Estrogen Plays a Crucial Role in Rab9-Dependent Mitochondrial Autophagy, Delaying Arterial Senescence.

Background The risk of cardiovascular disease is known to increase after menopause. Mitochondria, which undergo quality control via mitochondrial autophagy, play a crucial role in the regulation of cellular senescence. The aim of this study was to investigate whether the effect of estrogen-mediated protection from senescence on arteries is attributed to the induction of mitochondrial autophagy. Methods and Results We used human umbilical vein cells, vascular smooth muscle cells, and 12-week-old female C57BL/6 mice. The administration of 17β-estradiol (E2) to cells inhibited cellular senescence and mitochondrial dysfunction. Furthermore, E2 increased mitochondrial autophagy, maintaining mitochondrial function, and retarding cellular senescence. Of note, E2 did not modulate LC3 (light chain 3), and ATG7 (autophagy related 7) deficiency did not suppress mitochondrial autophagy in E2-treated cells. Conversely, E2 increased the colocalization of Rab9 with LAMP2 (lysosomal-associated membrane protein 2) signals. The E2-mediated effects on mitochondrial autophagy were abolished by the knockdown of either Ulk1 or Rab9. These results suggest that E2-mediated mitochondrial autophagy is associated with Rab9-dependent alternative autophagy. E2 upregulated SIRT1 (sirtuin 1) and activated LKB1 (liver kinase B1), AMPK (adenosine monophosphate-activated protein kinase), and Ulk1, indicating that the effect of E2 on the induction of Rab9-dependent alternative autophagy is mediated by the SIRT1/LKB1/AMPK/Ulk1 pathway.

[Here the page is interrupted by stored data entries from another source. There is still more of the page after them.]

(** What holds of the empty conversation and the state at the call holds of
    the conversation returned and the state at the return. *)
Lemma run_agent_keeps (prompt working_dir system_prompt : string) (s : St) :
  Q [] s ->
  exists r s',
    Agent.run_agent query claude_allowed_tools PLUGIN_DIR prompt working_dir
                    system_prompt on_message s = (Returned r, s')
    /\ Q (Agent.conversation r) s'
    /\ (Agent.success r = false -> Agent.output r = "").
Proof.
  intros H0.
  unfold Agent.run_agent, Agent.run_agent_body, Agent.try_except.
  set (q := query _ _).
  pose proof (keeps_consume q (Agent.Locals [] [] (Some 0%Q)) s H0) as Hk.
  unfold mbind, Agent.M_bind, Agent.bind.
  destruct (Agent.consume on_message q _) as [[[]|e] [l s']]; cbn in *.
  - eexists _, _. split; [reflexivity|]. split; [exact Hk|]. by cbn.
  - eexists _, _. split; [reflexivity|]. split; [exact Hk|]. by cbn.
Qed.

End SessionInvariant.

Section FailedJob.
Import Py Notions.
Variable query : string -> Agent.ClaudeAgentOptions -> Agent.stream.
Variable claude_allowed_tools : list string.
Variable PLUGIN_DIR : string.
Variable uuid12 : string.
Variable WORKFLOW_SYSTEM_PROMPT : string -> string.
Variable TEAM_REPOS_CSV : string.

Lemma update_job_present (job_id : string) (f : Server.job -> Server.job)
      (js : gmap string Server.job) (j : Server.job) :
  js !! job_id = Some j ->
  Server.update_job job_id f js = (Returned tt, <[job_id := f j]> js).
Proof. intros H. unfold Server.update_job. by rewrite H. Qed.



End FailedJob.



(** ** Coroutines run alone *)

Section RunAlone.
Import Py Aio Notions.
Context {W : Type}.

Lemma run_alone_bind {A B} (c : coro W A) (f : A -> coro W B) (w : W) :
  run_alone (c ≫= f) w =
    match run_alone c w with
    | (w', Returned a) => run_alone (f a) w'
    | (w', Raised e) => (w', Raised e)
    end.
Proof.
  unfold mbind, coro_bind. revert w.
  induction c as [[a|e]|k IH|w0 k IH|k IH]; intros w; cbn; auto.
Qed.

Lemma wp_ret {A} (a : A) (w : W) (P : W -> A -> Prop) :
  P w a -> wp (mret a) w P.
Proof. intros H. exact H. Qed.

Lemma wp_bind {A B} (c : coro W A) (f : A -> coro W B) (w : W)
      (P : W -> B -> Prop) :
  wp c w (fun w' a => wp (f a) w' P) -> wp (c ≫= f) w P.
Proof.
  unfold wp. rewrite run_alone_bind.
  destruct (run_alone c w) as [w' [a|e]]; auto.
Qed.

Lemma wp_mono {A} (c : coro W A) (w : W) (P P' : W -> A -> Prop) :
  wp c w P -> (forall w' a, P w' a -> P' w' a) -> wp c w P'.
Proof.
  unfold wp. destruct (run_alone c w) as [w' [a|e]]; auto.
Qed.

Lemma wp_get (w : W) (P : W -> W -> Prop) : P w w -> wp get w P.
Proof. intros H. exact H. Qed.

Lemma wp_put (w0 w : W) (P : W -> unit -> Prop) : P w0 tt -> wp (put w0) w P.
Proof. intros H. exact H. Qed.

Lemma wp_modify (f : W -> W) (w : W) (P : W -> unit -> Prop) :
  P (f w) tt -> wp (modify f) w P.
Proof. intros H. exact H. Qed.

Lemma wp_suspend (w : W) (P : W -> unit -> Prop) : P w tt -> wp suspend w P.
Proof. intros H. exact H. Qed.

Lemma wp_run {A} (c : coro W A) (w : W) (P : W -> A -> Prop) :
  wp c w P -> exists w' a, run_alone c w = (w', Returned a) /\ P w' a.
Proof.
  unfold wp. destruct (run_alone c w) as [w' [a|e]]; [eauto | tauto].
Qed.

Lemma run_wp {A} (c : coro W A) (w w' : W) (a : A) (P : W -> A -> Prop) :
  run_alone c w = (w', Returned a) -> P w' a -> wp c w P.
Proof. unfold wp. by intros ->. Qed.

End RunAlone.

(** ** Insertion-ordered dicts *)

Section Dicts.
Import PyDict Notions.

Lemma keys_setitem_fresh (k v : string) (d : dict) :
  k ∉ keys d -> keys (setitem k v d) = keys d ++ [k].
Proof.
  unfold keys. induction d as [|[k' v'] d IH]; intros Hk; cbn.
  - reflexivity.
  - cbn in Hk. apply not_elem_of_cons in Hk as [Hne Hk].
    destruct (decide (k = k')); [done|]. cbn. by rewrite IH.
Qed.

Lemma keys_delitem_perm (k : string) (d : dict) :
  k ∈ keys d -> keys d ≡ₚ k :: keys (delitem k d).
Proof.
  unfold keys. induction d as [|[k' v'] d IH]; intros Hk; cbn in *.
  - by apply elem_of_nil in Hk.
  - destruct (decide (k = k')) as [->|Hne]; [done|].
    apply elem_of_cons in Hk as [Hk|Hk]; [done|].
    cbn. rewrite (IH Hk) at 1. apply Permutation_swap.
Qed.

Lemma keys_delitem_other (k x : string) (d : dict) :
  x <> k -> x ∈ keys d -> x ∈ keys (delitem k d).
Proof.
  unfold keys. intros Hne. induction d as [|[k' v'] d IH]; cbn; [done|].
  intros Hx. destruct (decide (k = k')) as [->|Hk].
  - apply elem_of_cons in Hx as [Hx|Hx]; [done|exact Hx].
  - cbn. apply elem_of_cons in Hx as [Hx|Hx].
    + subst. apply list_elem_of_here.
    + apply list_elem_of_further. by apply IH.
Qed.

Lemma is_empty_keys (d : dict) : Phase3.is_empty d = true <-> d = [].
Proof. destruct d; cbn; split; congruence. Qed.

(** A verdict for a reference that is still pending keeps the three dicts
    a partition of the labels. *)
Lemma moved_partition (urls : dict) (v : Phase3.verdict) (label url : string)
      (t : Phase3.tables) :
  partition_of urls t ->
  label ∈ keys (Phase3.remaining t) ->
  partition_of urls (moved v label url t).
Proof.
  intros [Hnd Hperm] Hin.
  destruct t as [R P F]. cbn in *.
  assert (HP : label ∉ keys P).
  { intros HinP. apply NoDup_app in Hnd as (_ & Hd & _).
    apply (Hd label HinP). apply elem_of_app. by right. }
  assert (HF : label ∉ keys F).
  { intros HinF. apply NoDup_app in Hnd as (_ & _ & Hnd).
    apply NoDup_app in Hnd as (_ & Hd & _). by apply (Hd label HinF). }
  pose proof (keys_delitem_perm label R Hin) as HR.
  assert (Hgoal : forall L, L ≡ₚ keys P ++ keys F ++ keys R ->
                            NoDup L /\ L ≡ₚ keys urls).
  { intros L HL. split.
    - by rewrite HL.
    - by rewrite HL. }
  destruct v; unfold partition_of; cbn.
  - apply Hgoal. rewrite (keys_setitem_fresh _ _ _ HP), HR.
    rewrite <- !app_assoc. cbn.
    apply Permutation_app_head.
    rewrite <- Permutation_middle. reflexivity.
  - apply Hgoal. rewrite (keys_setitem_fresh _ _ _ HF), HR.
    apply Permutation_app_head. rewrite <- app_assoc. cbn.
    apply Permutation_app_head. reflexivity.
  - by split.
Qed.

End Dicts.

(** ** CI watcher: one poll *)

Section Poll.
Import Py Re Aio Workflow Notions.
Variable E : env.

Lemma check_pr_status_run (url : string) (w : world) :
  run_alone (Phase3._check_pr_status E url) w =
    (after_check E w url, Returned (status_at E w url)).
Proof.
  unfold Phase3._check_pr_status, after_check, status_at.
  destruct (re_match Phase3.PR_PATTERN url)
    as [[g0 [|repo [|num [|x l]]]]|]; try reflexivity.
  rewrite run_alone_bind. cbn.
  destruct (gh E (length (gh_calls w)) repo num); reflexivity.
Qed.

Lemma poll_one_run (start : Z) (t : Phase3.tables) (label url : string)
      (w : world) :
  exists line,
    run_alone (Phase3.poll_one E start t (label, url)) w =
      (print line (after_check E w url),
       Returned (moved (Phase3.classify (status_at E w url)) label url t)).
Proof.
  unfold Phase3.poll_one. rewrite run_alone_bind, check_pr_status_run.
  rewrite run_alone_bind. cbn [run_alone get].
  destruct (Phase3.classify (status_at E w url)); eexists; reflexivity.
Qed.

Lemma after_check_state (url : string) (w : world) :
  state (after_check E w url) = state w.
Proof.
  unfold after_check.
  by destruct (re_match Phase3.PR_PATTERN url)
    as [[g0 [|repo [|num [|x l]]]]|].
Qed.

Lemma after_check_now (url : string) (w : world) :
  (forall n, 0 <= gh_secs E n)%Z ->
  (now w <= now (after_check E w url))%Z.
Proof.
  intros Hsecs. unfold after_check.
  destruct (re_match Phase3.PR_PATTERN url)
    as [[g0 [|repo [|num [|x l]]]]|]; cbn; try lia.
  specialize (Hsecs (length (gh_calls w))). lia.
Qed.

Lemma after_check_files (url : string) (w : world) :
  files (after_check E w url) = files w
  /\ sleeps (after_check E w url) = sleeps w.
Proof.
  unfold after_check.
  by destruct (re_match Phase3.PR_PATTERN url)
    as [[g0 [|repo [|num [|x l]]]]|].
Qed.

(** One pass over a snapshot of the pending references: it returns, and the
    three dicts stay a partition of the labels. *)
Lemma poll_all_partition (urls : PyDict.dict) (start : Z)
      (snapshot : list (string * string)) (t : Phase3.tables) (w : world) :
  partition_of urls t ->
  NoDup (PyDict.keys snapshot) ->
  (forall k, k ∈ PyDict.keys snapshot ->
             k ∈ PyDict.keys (Phase3.remaining t)) ->
  wp (Phase3.poll_all E start snapshot t) w
     (fun w' t' =>
        partition_of urls t'
        /\ ((forall n, 0 <= gh_secs E n)%Z -> (now w <= now w')%Z)).
Proof.
  revert t w. induction snapshot as [|[label url] snapshot IH];
    intros t w Hpart Hnd Hin.
  - cbn. apply wp_ret. split; [done|lia].
  - cbn [Phase3.poll_all]. apply wp_bind.
    destruct (poll_one_run start t label url w) as [line Hrun].
    eapply run_wp; [exact Hrun|].
    apply NoDup_cons in Hnd as [Hfresh Hnd].
    eapply wp_mono.
    + apply IH.
      * apply moved_partition; [done|]. apply Hin. apply list_elem_of_here.
      * exact Hnd.
      * intros k Hk.
        assert (Hne : k <> label) by (intros ->; done).
        assert (Hk' : k ∈ PyDict.keys (Phase3.remaining t))
          by (apply Hin; by apply list_elem_of_further).
        destruct (Phase3.classify _); cbn;
          auto using keys_delitem_other.
    + cbn. intros w' t' [Hp Hnow]. split; [done|].
      intros Hsecs. specialize (Hnow Hsecs).
      pose proof (after_check_now url w Hsecs). cbn in Hnow. lia.
Qed.

End Poll.

(** ** CI watcher: the polling loop *)

Section WatchLoop.
Import Py Re Aio Workflow Notions.
Variable E : env.
Variable urls : PyDict.dict.
Variables start wait interval : Z.

Lemma watch_done (fuel : nat) (t : Phase3.tables) (w : world) :
  Phase3.is_empty (Phase3.remaining t) = true ->
  run_alone (Phase3.watch E fuel start wait interval t) w =
    (w, Returned (Some t)).
Proof. intros H. destruct fuel; cbn; rewrite H; reflexivity. Qed.

Lemma partition_remaining_NoDup (t : Phase3.tables) :
  partition_of urls t -> NoDup (PyDict.keys (Phase3.remaining t)).
Proof.
  intros [Hnd _]. apply NoDup_app in Hnd as (_ & _ & Hnd).
  by apply NoDup_app in Hnd as (_ & _ & Hnd).
Qed.

(** The loop returns.  When it ends by itself the three dicts partition the
    labels; it can only run out of passes when the clock permits more of
    them than [fuel]: with a poll interval of a second or more and provider
    calls that take no negative time, [wait * 60] passes always suffice. *)
Lemma watch_spec (fuel : nat) (t : Phase3.tables) (w : world) :
  partition_of urls t ->
  wp (Phase3.watch E fuel start wait interval t) w
     (fun w' r =>
        match r with
        | Some t' => partition_of urls t'
        | None =>
            (1 <= interval)%Z -> (forall n, 0 <= gh_secs E n)%Z ->
            fuel < Z.to_nat (wait * 60 - (now w - start))
        end).
Proof.
  revert t w. induction fuel as [|fuel IH]; intros t w Hpart.
  - cbn [Phase3.watch]. apply wp_bind, wp_get.
    destruct (negb _ && _) eqn:Hcond.
    + apply wp_ret. intros _ _.
      apply andb_true_iff in Hcond as [_ Hlt]. apply Z.ltb_lt in Hlt. lia.
    + by apply wp_ret.
  - cbn [Phase3.watch]. apply wp_bind, wp_get.
    destruct (negb _ && _) eqn:Hcond; [|by apply wp_ret].
    apply andb_true_iff in Hcond as [_ Hlt]. apply Z.ltb_lt in Hlt.
    apply wp_bind. eapply wp_mono.
    { apply (poll_all_partition E urls start _ t w Hpart).
      - by apply partition_remaining_NoDup.
      - auto. }
    cbn beta. intros w1 t1 [Hpart1 Hnow1].
    destruct (Phase3.is_empty (Phase3.remaining t1)) eqn:Hempty; cbn [negb].
    + apply wp_bind, wp_ret.
      eapply run_wp; [by apply watch_done|]. exact Hpart1.
    + apply wp_bind. unfold Phase3.sleep.
      apply wp_bind, wp_suspend. apply wp_modify.
      eapply wp_mono; [apply (IH _ _ Hpart1)|].
      cbn. intros w' [t'|]; [done|].
      intros Hfuel Hint Hsecs. specialize (Hfuel Hint Hsecs).
      specialize (Hnow1 Hsecs). lia.
Qed.

End WatchLoop.

(** ** CI watcher: the report *)

Section WatchReport.
Import Py Re Aio Workflow Notions.
Variable E : env.

Lemma partition_disjoint_cover (urls : PyDict.dict) (t : Phase3.tables) :
  partition_of urls t -> disjoint_cover urls t.
Proof.
  intros [Hnd Hperm]. unfold disjoint_cover.
  apply NoDup_app in Hnd as (_ & HPx & Hnd).
  apply NoDup_app in Hnd as (_ & HFx & _).
  split_and!.
  - intros x HP HF. apply (HPx x HP). apply elem_of_app. by left.
  - intros x HP HR. apply (HPx x HP). apply elem_of_app. by right.
  - intros x HF HR. by apply (HFx x HF).
  - intros x. rewrite <- Hperm. rewrite !elem_of_app. tauto.
Qed.

Lemma print_section_runs (title : string) (d : PyDict.dict) (w : world) :
  wp (Phase3.print_section title d) w (fun _ _ => True).
Proof.
  unfold Phase3.print_section. destruct (negb _); [|by apply wp_ret].
  apply wp_bind, wp_modify. by apply wp_modify.
Qed.

Lemma final_report_runs (s : WorkflowState) (wait : Z) (t : Phase3.tables)
      (w : world) :
  wp (Phase3.final_report E s wait t) w (fun _ _ => True).
Proof.
  unfold Phase3.final_report.
  do 3 apply wp_bind, wp_modify.
  do 3 (apply wp_bind; eapply wp_mono; [apply print_section_runs|];
        cbn beta; intros ? ? _).
  apply wp_bind. unfold write_state_summary.
  apply wp_bind, wp_modify. apply wp_ret. by apply wp_modify.
Qed.
Lemma history_length obs this :
  tracks obs this ->
  List.length (history this) = Nat.min 100 (List.length obs).
Proof.
  intros H. now rewrite (tracks_history _ _ H), length_map, length_lastn.
Qed.

Lemma window_lengths_short this :
  (List.length (history this) < 2)%nat -> window_lengths this = [].
Proof.
  intros H. unfold window_lengths. cbn [filter].
  destruct (Z.leb_spec 2 (Z.of_nat (List.length (history this)))); [lia|].
  destruct (Z.leb_spec 3 (Z.of_nat (List.length (history this)))); [lia|].
  destruct (Z.leb_spec 4 (Z.of_nat (List.length (history this)))); [lia|].
  reflexivity.
Qed.

Lemma window_lengths_long this :
  (2 <= List.length (history this))%nat -> window_lengths this <> [].
Proof.
  intros H. unfold window_lengths. cbn [filter].
  destruct (Z.leb_spec 2 (Z.of_nat (List.length (history this)))); [|lia].
  discriminate.
Qed.

(** X11.  After any sequence of calls the pattern table is empty exactly
    when fewer than three moves were observed since creation or reset, and so
    is the summary [getPatternsSummary] returns. *)
Theorem patterns_appear_with_the_third_move :
  forall cs : list call,
    exists this,
      run cs constructor = Some this /\
      (patterns this = [] <-> (List.length (observed cs) < 3)%nat) /\
      (getPatternsSummary this = [] <-> (List.length (observed cs) < 3)%nat).
Proof.
  intros cs.
  destruct (run_invariant
              (fun obs this =>
                 patterns this = [] <-> (List.length obs < 3)%nat)) with (cs := cs)
    as [this [E [H HP]]].
  - cbn. split; [lia | reflexivity].
  - intros obs this m this' H HP El.
    rewrite (learn_patterns _ _ _ El), length_app. cbn [List.length].
    pose proof (history_length obs this H) as Hh.
    destruct (Nat.lt_ge_cases (List.length obs) 2) as [Hs|Hl].
    + unfold window_keys. rewrite window_lengths_short by lia.
      cbn [map fold_left]. rewrite HP. lia.
    + split; [|lia]. intros Hempty. exfalso.
      revert Hempty. apply fold_bump_nonempty. right.
      unfold window_keys. intros Hm. apply map_eq_nil in Hm.
      revert Hm. apply window_lengths_long. lia.
  - intros obs this lc lp HP. exact HP.
  - exists this. split; [assumption|]. split; [assumption|].
    rewrite getPatternsSummary_eq, <- HP.
    split.
    + intros Hs. destruct (patterns this) as [|e pt] eqn:Ep; [reflexivity|].
      exfalso. cbn [map sort fold_right] in Hs.
      pose proof (sort_insert_perm by_total (summarize e)
                    (fold_right (sort_insert by_total) [] (map summarize pt))) as Hperm.
      apply Permutation_length in Hperm. cbn [List.length] in Hperm.
      destruct (sort_insert by_total (summarize e) _); [discriminate|].
      discriminate.
    + intros ->. reflexivity.
Qed.
(** With a float price the value is rounded: three at one tenth are
    worth 0.30000000000000004. *)
Example total_of_tenths :
  total_inventory_value [("G4", candy)]
  = Return (Float 0x1.3333333333334p-2).
Proof. reflexivity. Qed.

(** ** str.lower and equality up to case *)

Lemma N_of_ascii_eq a b : a = b <-> N_of_ascii a = N_of_ascii b.
Proof.
  split; [now intros ->|]. intros H.
  rewrite <- (ascii_N_embedding a), <- (ascii_N_embedding b). now rewrite H.
Qed.

Lemma ascii_of_N_eq n b :
  (n < 256)%N -> ascii_of_N n = b <-> n = N_of_ascii b.
Proof.
  intros Hn. split.
  - intros <-. now rewrite N_ascii_embedding.
  - intros ->. apply ascii_N_embedding.
Qed.

Lemma lower_char_eq a b : lower_char a = lower_char b <-> same_letter a b.
Proof.
  unfold lower_char, is_upper, same_letter, letter_pair.
  pose proof (N_ascii_bounded a) as Ba. pose proof (N_ascii_bounded b) as Bb.
  destruct (N.leb_spec 65 (N_of_ascii a)), (N.leb_spec (N_of_ascii a) 90),
    (N.leb_spec 65 (N_of_ascii b)), (N.leb_spec (N_of_ascii b) 90); simpl;
    rewrite ?ascii_of_N_eq by lia;
    rewrite ?(N_of_ascii_eq a b);
    try rewrite (N_of_ascii_eq a (ascii_of_N _));
    rewrite ?N_ascii_embedding by lia; lia.
Qed.

Lemma lower_eq s t : lower s = lower t <-> eq_ignore_case s t.
Proof.
  revert t. induction s as [|a s IH]; intros [|b t]; simpl.
  - split; [constructor|reflexivity].
  - split; [discriminate|inversion 1].
  - split; [discriminate|inversion 1].
  - split.
    + intros [= Hc Hs]. constructor; [now apply lower_char_eq|now apply IH].
    + inversion 1; subst. f_equal; [now apply lower_char_eq|now apply IH].
Qed.

Lemma lower_class_name_inj p p' :
  lower (class_name p) = lower (class_name p') -> class_name p = class_name p'.
Proof. destruct p, p'; simpl; intros H; try reflexivity; discriminate H. Qed.
(** * Crawl-and-change-detection engine (crawler/crawler.py, crawler/db.py,
      crawler/utils.py): a shallow embedding and its properties.

    Python dictionaries are finite maps from field names to Python values;
    the three MongoDB collections, the clock, the network and the log are
    fields of an explicit world threaded through a state-and-exception
    monad.  Library functions whose code is not part of the repository
    (SHA-256, urljoin, urlparse, BeautifulSoup, float parsing) are the
    operations of the [Runtime] interface. *)

From stdpp Require Import gmap strings list fin_maps pretty sets.
From Stdlib Require Import ZArith Lia Ascii.

Open Scope string_scope.
Open Scope list_scope.
Open Scope Z_scope.

(** ** Python values *)

Module Py.

Section Values.
Context {float : Type}.

(** The values that occur in book documents: [None], [str], [int] and
      [float]. *)
Inductive pyval : Type :=
    | PyNone
    | PyStr (s : string)
    | PyInt (n : Z)
    | PyFloat (x : float).

Context `{EqDecision float, Countable float}.

#[export] Instance pyval_eq_dec : EqDecision pyval.
Proof. solve_decision. Defined.

Definition pyval_enc (v : pyval) : unit + string + Z + float :=
    match v with
    | PyNone => inl (inl (inl tt))
    | PyStr s => inl (inl (inr s))
    | PyInt n => inl (inr n)
    | PyFloat x => inr x
    end.

Definition pyval_dec (c : unit + string + Z + float) : pyval :=
    match c with
    | inl (inl (inl _)) => PyNone
    | inl (inl (inr s)) => PyStr s
    | inl (inr n) => PyInt n
    | inr x => PyFloat x
    end.

#[export] Instance pyval_countable : Countable pyval.
Proof.
apply (inj_countable' pyval_enc pyval_dec). by intros [].
Defined.
End Values.

Arguments pyval : clear implicits.

End Py.
Export Py.

(** ** The parsed page, as the selectors of the crawler see it

    [BeautifulSoup(html, "lxml")] is consulted only through a fixed set of
    selectors; a [soup] records what each of them returns.  An element that
    a selector looks for is [None] when it is not found; text is what
    [get_text(strip=True)] gives, attributes are what [get] gives. *)

Record soup : Type := Soup {
(** [select_one(".product_page")], and inside it [select_one("h1")] *)
  product_page : option (option string);
(** [find(id="product_description")], then [find_next_sibling("p")] *)
  product_description : option (option string);
(** texts of [select("ul.breadcrumb li a")] *)
  breadcrumb : list string;
(** per [tr] of [select("table.table.table-striped tr")]: its [th] and
      its [td] *)
  table_rows : list (option string * option string);
(** [select_one(".carousel img")] and its [src] *)
  carousel_img : option (option string);
(** [select_one("#product_gallery img")] and its [src] *)
  gallery_img : option (option string);
(** [select_one(".item.active img")] and its [src] *)
  active_img : option (option string);
(** classes of [select_one(".star-rating")] *)
  star_rating : option (list string);
(** [href] of each [select("article.product_pod h3 a")] *)
  product_pods : list (option string);
(** [select_one("li.next a")] and its [href] *)
  next_link : option (option string)
}.

(** ** Library functions used by the crawler *)

Class Runtime : Type := {
  float : Type;
  float_eq_dec :: EqDecision float;
  float_countable :: Countable float;
(** [x == y] on two floats *)
  float_eqb : float → float → bool;
(** [x == n] for a float and an int *)
  float_int_eqb : float → Z → bool;
(** [str(x)] *)
  float_str : float → string;
(** [float(s)]; [None] stands for [ValueError] *)
  float_of_str : string → option float;
(** [int(s)]; [None] stands for [ValueError] *)
  int_of_str : string → option Z;
  int_of_str_0 : int_of_str "0" = Some 0;
(** [hashlib.sha256(s.encode("utf-8")).hexdigest()] *)
  sha256_hexdigest : string → string;
(** [urllib.parse.urljoin(base, ref)], [ref] possibly [None] *)
  urljoin : string → option string → string;
(** [urllib.parse.urlparse(url).path] *)
  url_path : string → string;
  BeautifulSoup : string → soup
}.

Abbreviation value := (pyval float).
Abbreviation doc := (gmap string (pyval float)).
(** *** Instances *)

Lemma evaluate_qc_system_fills_defaults_witness :
  ∃ d meta failure,
    (quality_control_evaluator.evaluate_qc_system more_mocks.judge_silent
       quality_control_evaluator.init
       "Na + Cl gives NaCl" "Clear and grade-appropriate." "pass"
       "Balance in all equations" tt).1.1 = Ok (Some d) ∧
    d !! "meta_evaluation" = Some meta ∧
    d !! "failure_analysis" = Some failure ∧
    meta !! "verdict" = Some "" ∧
    failure !! "type" = Some "".
Proof.
  destruct (evaluate_qc_system_fills_defaults more_mocks.judge_silent
              quality_control_evaluator.init
              "Na + Cl gives NaCl" "Clear and grade-appropriate." "pass"
              "Balance in all equations" tt ∅ [] tt eq_refl)
    as (d & meta & failure & Hd & _ & Hmeta & Hfailure & _ & _ & Hv & _ & Ht & _).
  exists d, meta, failure. by rewrite Hv, Ht.
Defined.


End ScriptExtras.
(** C2, as amended. For a pool of [W >= 1] workers and a total [N >= 0]
    with [N / W < 2^32], every worker is sent [N / W] requests, so the sum
    is [N - N mod W], short of [N] by at most [W - 1]. *)
Theorem dispatch_equal_shares :
  forall (A : Type) (c : Config) (bench : string) (pool : list A),
    1 <= Z.of_nat (List.length pool) ->
    0 <= Iterations c ->
    Iterations c / Z.of_nat (List.length pool) < 2 ^ 32 ->
    List.length (dispatch c bench pool) = List.length pool /\
    (forall rq, In rq (dispatch c bench pool) ->
           rq_Requests rq = Iterations c / Z.of_nat (List.length pool)) /\
    dispatched (dispatch c bench pool) =
      Iterations c - Iterations c mod Z.of_nat (List.length pool) /\
    0 <= Iterations c - dispatched (dispatch c bench pool)
      <= Z.of_nat (List.length pool) - 1.
Proof.
  intros A c bench pool HW HN Hq.
  set (W := Z.of_nat (List.length pool)) in *.
  set (N := Iterations c) in *.
  assert (Hshare : rq_Requests (runRequest c bench W) = N / W).
  { cbn. unfold int_div. fold N. rewrite Z.quot_div_nonneg by lia.
    apply AggregateFacts.uint32_small. split; [apply Z.div_pos; lia | exact Hq]. }
  assert (Hsum : forall l : list A,
            dispatched (map (fun _ => runRequest c bench W) l) =
            Z.of_nat (List.length l) * (N / W)).
  { induction l as [| x l IH]; [reflexivity|].
    unfold dispatched in *. cbn [map fold_right List.length]. rewrite IH, Hshare. lia. }
  unfold dispatch. fold W.
  split; [apply length_map|].
  split.
  { intros rq Hin. apply in_map_iff in Hin. destruct Hin as (x & <- & _). exact Hshare. }
  rewrite Hsum. fold W.
  pose proof (Z.div_mod N W ltac:(lia)) as Hdm.
  pose proof (Z.mod_pos_bound N W ltac:(lia)) as Hmod.
  lia.
Qed.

Compared with the sham-operated mice, ovariectomized mice showed reduced mitochondrial autophagy and accelerated mitochondrial dysfunction and arterial senescence; these detrimental alterations were successfully rescued by the administration of E2. Conclusions We showed that E2-induced mitochondrial autophagy plays a crucial role in the delay of vascular senescence. The Rab9-dependent alternative autophagy is behind E2-induced mitochondrial autophagy.